EXERCISE BRIEF> Repeat nothing but the lines below running from the one containing "Definition LOWER (c" to the one containing "0x30; 0x31; 0x32;". Keep both end lines.

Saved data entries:
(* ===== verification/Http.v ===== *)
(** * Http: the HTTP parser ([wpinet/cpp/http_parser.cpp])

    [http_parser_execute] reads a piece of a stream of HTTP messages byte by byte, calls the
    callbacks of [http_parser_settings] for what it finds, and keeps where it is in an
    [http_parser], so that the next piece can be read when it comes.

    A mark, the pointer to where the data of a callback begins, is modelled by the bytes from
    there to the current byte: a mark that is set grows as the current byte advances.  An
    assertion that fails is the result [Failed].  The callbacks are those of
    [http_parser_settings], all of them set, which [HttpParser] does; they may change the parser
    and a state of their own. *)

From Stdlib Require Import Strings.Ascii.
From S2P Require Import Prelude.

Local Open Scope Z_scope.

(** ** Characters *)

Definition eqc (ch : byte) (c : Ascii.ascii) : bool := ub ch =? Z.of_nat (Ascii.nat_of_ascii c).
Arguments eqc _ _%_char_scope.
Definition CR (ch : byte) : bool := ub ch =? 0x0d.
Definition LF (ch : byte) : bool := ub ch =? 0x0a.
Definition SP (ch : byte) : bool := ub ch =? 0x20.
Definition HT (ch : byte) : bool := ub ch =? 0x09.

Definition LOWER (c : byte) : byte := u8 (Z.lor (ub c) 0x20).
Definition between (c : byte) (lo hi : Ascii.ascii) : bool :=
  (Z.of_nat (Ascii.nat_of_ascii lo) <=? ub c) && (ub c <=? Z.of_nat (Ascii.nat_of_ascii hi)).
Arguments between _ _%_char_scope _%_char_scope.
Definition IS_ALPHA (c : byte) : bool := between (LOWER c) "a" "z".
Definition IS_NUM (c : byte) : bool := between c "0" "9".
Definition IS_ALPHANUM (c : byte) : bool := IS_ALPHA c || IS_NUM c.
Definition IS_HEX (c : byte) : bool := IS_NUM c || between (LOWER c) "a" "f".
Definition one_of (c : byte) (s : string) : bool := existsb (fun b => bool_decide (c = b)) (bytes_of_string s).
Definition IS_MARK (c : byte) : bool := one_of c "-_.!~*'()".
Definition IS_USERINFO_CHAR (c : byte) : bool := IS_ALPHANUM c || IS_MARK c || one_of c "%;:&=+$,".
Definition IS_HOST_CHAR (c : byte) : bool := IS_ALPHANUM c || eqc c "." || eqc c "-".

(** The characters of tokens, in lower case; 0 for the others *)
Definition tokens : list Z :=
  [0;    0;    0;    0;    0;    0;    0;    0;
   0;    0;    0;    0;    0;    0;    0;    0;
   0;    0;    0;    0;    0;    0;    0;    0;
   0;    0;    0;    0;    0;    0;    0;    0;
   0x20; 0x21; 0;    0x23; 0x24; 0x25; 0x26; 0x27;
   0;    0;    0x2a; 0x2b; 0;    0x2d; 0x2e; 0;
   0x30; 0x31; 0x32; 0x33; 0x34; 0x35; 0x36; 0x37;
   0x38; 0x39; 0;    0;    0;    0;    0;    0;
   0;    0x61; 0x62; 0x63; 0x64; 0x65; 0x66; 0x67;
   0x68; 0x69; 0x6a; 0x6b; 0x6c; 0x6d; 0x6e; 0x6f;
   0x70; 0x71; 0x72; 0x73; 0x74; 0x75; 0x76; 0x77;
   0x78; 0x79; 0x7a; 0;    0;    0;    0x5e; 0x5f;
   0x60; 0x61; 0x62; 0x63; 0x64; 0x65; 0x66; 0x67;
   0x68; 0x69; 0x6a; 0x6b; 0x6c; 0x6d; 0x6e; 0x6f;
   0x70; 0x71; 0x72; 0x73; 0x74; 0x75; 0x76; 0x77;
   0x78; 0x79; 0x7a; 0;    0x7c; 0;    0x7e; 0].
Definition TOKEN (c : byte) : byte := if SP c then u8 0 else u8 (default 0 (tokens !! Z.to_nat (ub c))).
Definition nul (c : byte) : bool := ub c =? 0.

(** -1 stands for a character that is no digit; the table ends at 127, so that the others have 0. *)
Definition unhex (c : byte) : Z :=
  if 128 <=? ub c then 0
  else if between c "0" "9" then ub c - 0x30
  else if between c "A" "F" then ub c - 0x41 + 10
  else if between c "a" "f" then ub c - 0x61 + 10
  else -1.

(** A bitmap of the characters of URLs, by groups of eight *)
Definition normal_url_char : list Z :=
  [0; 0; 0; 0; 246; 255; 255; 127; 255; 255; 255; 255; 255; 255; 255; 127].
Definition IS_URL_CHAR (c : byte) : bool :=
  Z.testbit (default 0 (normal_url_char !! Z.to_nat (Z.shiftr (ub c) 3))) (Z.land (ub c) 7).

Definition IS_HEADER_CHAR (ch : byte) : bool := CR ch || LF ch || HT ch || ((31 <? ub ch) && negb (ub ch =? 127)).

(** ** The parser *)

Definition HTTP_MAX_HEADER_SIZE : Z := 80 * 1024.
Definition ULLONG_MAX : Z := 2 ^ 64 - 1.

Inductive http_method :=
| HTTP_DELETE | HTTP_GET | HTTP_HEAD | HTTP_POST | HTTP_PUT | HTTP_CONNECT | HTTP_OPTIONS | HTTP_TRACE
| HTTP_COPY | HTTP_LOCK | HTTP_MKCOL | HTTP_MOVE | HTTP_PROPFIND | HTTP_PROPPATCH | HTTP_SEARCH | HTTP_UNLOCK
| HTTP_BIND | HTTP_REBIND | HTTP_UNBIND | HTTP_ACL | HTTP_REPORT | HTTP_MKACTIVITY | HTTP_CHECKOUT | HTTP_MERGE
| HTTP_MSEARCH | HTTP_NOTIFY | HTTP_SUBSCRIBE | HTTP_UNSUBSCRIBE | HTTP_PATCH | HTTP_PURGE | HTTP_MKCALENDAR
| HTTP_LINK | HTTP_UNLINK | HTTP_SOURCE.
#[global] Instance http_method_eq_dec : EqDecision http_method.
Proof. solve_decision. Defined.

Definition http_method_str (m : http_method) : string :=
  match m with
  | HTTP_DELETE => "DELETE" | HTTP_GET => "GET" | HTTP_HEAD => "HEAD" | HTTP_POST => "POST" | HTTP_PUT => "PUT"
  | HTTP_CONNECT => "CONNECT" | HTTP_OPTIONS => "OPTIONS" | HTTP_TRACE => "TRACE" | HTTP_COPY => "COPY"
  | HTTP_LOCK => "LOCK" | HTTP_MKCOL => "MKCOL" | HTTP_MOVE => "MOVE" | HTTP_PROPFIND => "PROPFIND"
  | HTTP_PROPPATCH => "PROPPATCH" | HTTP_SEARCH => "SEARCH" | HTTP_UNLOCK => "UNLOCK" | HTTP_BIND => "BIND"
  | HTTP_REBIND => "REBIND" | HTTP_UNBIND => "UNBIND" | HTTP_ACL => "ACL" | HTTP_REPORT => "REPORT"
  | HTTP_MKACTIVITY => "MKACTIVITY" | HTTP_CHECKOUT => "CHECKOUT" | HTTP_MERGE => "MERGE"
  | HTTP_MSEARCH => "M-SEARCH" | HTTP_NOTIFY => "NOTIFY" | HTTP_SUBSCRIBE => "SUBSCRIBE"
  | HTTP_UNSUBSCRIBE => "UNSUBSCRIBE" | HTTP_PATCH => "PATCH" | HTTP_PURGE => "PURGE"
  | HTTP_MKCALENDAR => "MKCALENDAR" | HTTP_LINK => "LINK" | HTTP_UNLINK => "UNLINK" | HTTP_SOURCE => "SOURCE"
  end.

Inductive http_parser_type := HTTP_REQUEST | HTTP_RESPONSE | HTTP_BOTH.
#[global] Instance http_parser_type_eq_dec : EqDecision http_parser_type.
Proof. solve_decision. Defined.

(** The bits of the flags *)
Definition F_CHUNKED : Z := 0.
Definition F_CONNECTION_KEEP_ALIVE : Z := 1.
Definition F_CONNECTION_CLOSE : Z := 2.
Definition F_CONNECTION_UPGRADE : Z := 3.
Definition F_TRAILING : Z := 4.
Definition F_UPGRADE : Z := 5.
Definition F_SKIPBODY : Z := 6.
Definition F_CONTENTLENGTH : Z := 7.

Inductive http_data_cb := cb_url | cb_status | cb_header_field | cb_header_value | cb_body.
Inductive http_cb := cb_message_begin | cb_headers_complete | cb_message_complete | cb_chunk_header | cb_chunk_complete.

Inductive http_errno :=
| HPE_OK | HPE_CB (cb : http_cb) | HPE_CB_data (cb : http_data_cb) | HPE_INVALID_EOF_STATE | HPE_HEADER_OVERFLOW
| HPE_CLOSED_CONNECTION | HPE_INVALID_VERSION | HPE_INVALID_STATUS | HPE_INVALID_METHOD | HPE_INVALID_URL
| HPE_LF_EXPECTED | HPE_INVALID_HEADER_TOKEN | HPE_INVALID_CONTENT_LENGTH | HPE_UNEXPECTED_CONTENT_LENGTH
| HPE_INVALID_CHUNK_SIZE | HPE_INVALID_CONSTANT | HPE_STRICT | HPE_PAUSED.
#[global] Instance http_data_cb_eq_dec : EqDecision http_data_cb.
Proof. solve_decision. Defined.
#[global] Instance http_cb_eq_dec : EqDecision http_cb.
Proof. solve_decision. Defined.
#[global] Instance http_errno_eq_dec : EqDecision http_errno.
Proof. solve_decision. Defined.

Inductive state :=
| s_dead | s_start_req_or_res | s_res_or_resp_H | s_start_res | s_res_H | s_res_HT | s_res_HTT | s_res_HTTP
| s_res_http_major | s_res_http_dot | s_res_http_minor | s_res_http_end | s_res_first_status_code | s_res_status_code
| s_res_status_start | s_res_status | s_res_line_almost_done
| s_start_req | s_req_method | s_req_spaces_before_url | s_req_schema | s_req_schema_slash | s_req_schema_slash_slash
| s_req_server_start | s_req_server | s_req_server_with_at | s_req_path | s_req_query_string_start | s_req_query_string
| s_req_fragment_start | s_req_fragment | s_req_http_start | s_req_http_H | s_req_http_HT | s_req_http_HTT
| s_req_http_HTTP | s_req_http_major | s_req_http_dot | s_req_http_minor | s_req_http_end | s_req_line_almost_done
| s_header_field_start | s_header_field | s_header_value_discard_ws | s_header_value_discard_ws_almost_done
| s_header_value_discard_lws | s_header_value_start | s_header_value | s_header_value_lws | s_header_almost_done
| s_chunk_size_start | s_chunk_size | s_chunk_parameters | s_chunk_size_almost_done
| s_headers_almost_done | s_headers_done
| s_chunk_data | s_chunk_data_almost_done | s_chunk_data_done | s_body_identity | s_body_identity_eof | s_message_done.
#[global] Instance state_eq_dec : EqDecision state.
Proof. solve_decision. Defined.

ANSWER SECTION>
Definition LOWER (c : byte) : byte := u8 (Z.lor (ub c) 0x20).
Definition between (c : byte) (lo hi : Ascii.ascii) : bool :=
  (Z.of_nat (Ascii.nat_of_ascii lo) <=? ub c) && (ub c <=? Z.of_nat (Ascii.nat_of_ascii hi)).
Arguments between _ _%_char_scope _%_char_scope.
Definition IS_ALPHA (c : byte) : bool := between (LOWER c) "a" "z".
Definition IS_NUM (c : byte) : bool := between c "0" "9".
Definition IS_ALPHANUM (c : byte) : bool := IS_ALPHA c || IS_NUM c.
Definition IS_HEX (c : byte) : bool := IS_NUM c || between (LOWER c) "a" "f".
Definition one_of (c : byte) (s : string) : bool := existsb (fun b => bool_decide (c = b)) (bytes_of_string s).
Definition IS_MARK (c : byte) : bool := one_of c "-_.!~*'()".
Definition IS_USERINFO_CHAR (c : byte) : bool := IS_ALPHANUM c || IS_MARK c || one_of c "%;:&=+$,".
Definition IS_HOST_CHAR (c : byte) : bool := IS_ALPHANUM c || eqc c "." || eqc c "-".

(** The characters of tokens, in lower case; 0 for the others *)
Definition tokens : list Z :=
  [0;    0;    0;    0;    0;    0;    0;    0;
   0;    0;    0;    0;    0;    0;    0;    0;
   0;    0;    0;    0;    0;    0;    0;    0;
   0;    0;    0;    0;    0;    0;    0;    0;
   0x20; 0x21; 0;    0x23; 0x24; 0x25; 0x26; 0x27;
   0;    0;    0x2a; 0x2b; 0;    0x2d; 0x2e; 0;
   0x30; 0x31; 0x32; 0x33; 0x34; 0x35; 0x36; 0x37;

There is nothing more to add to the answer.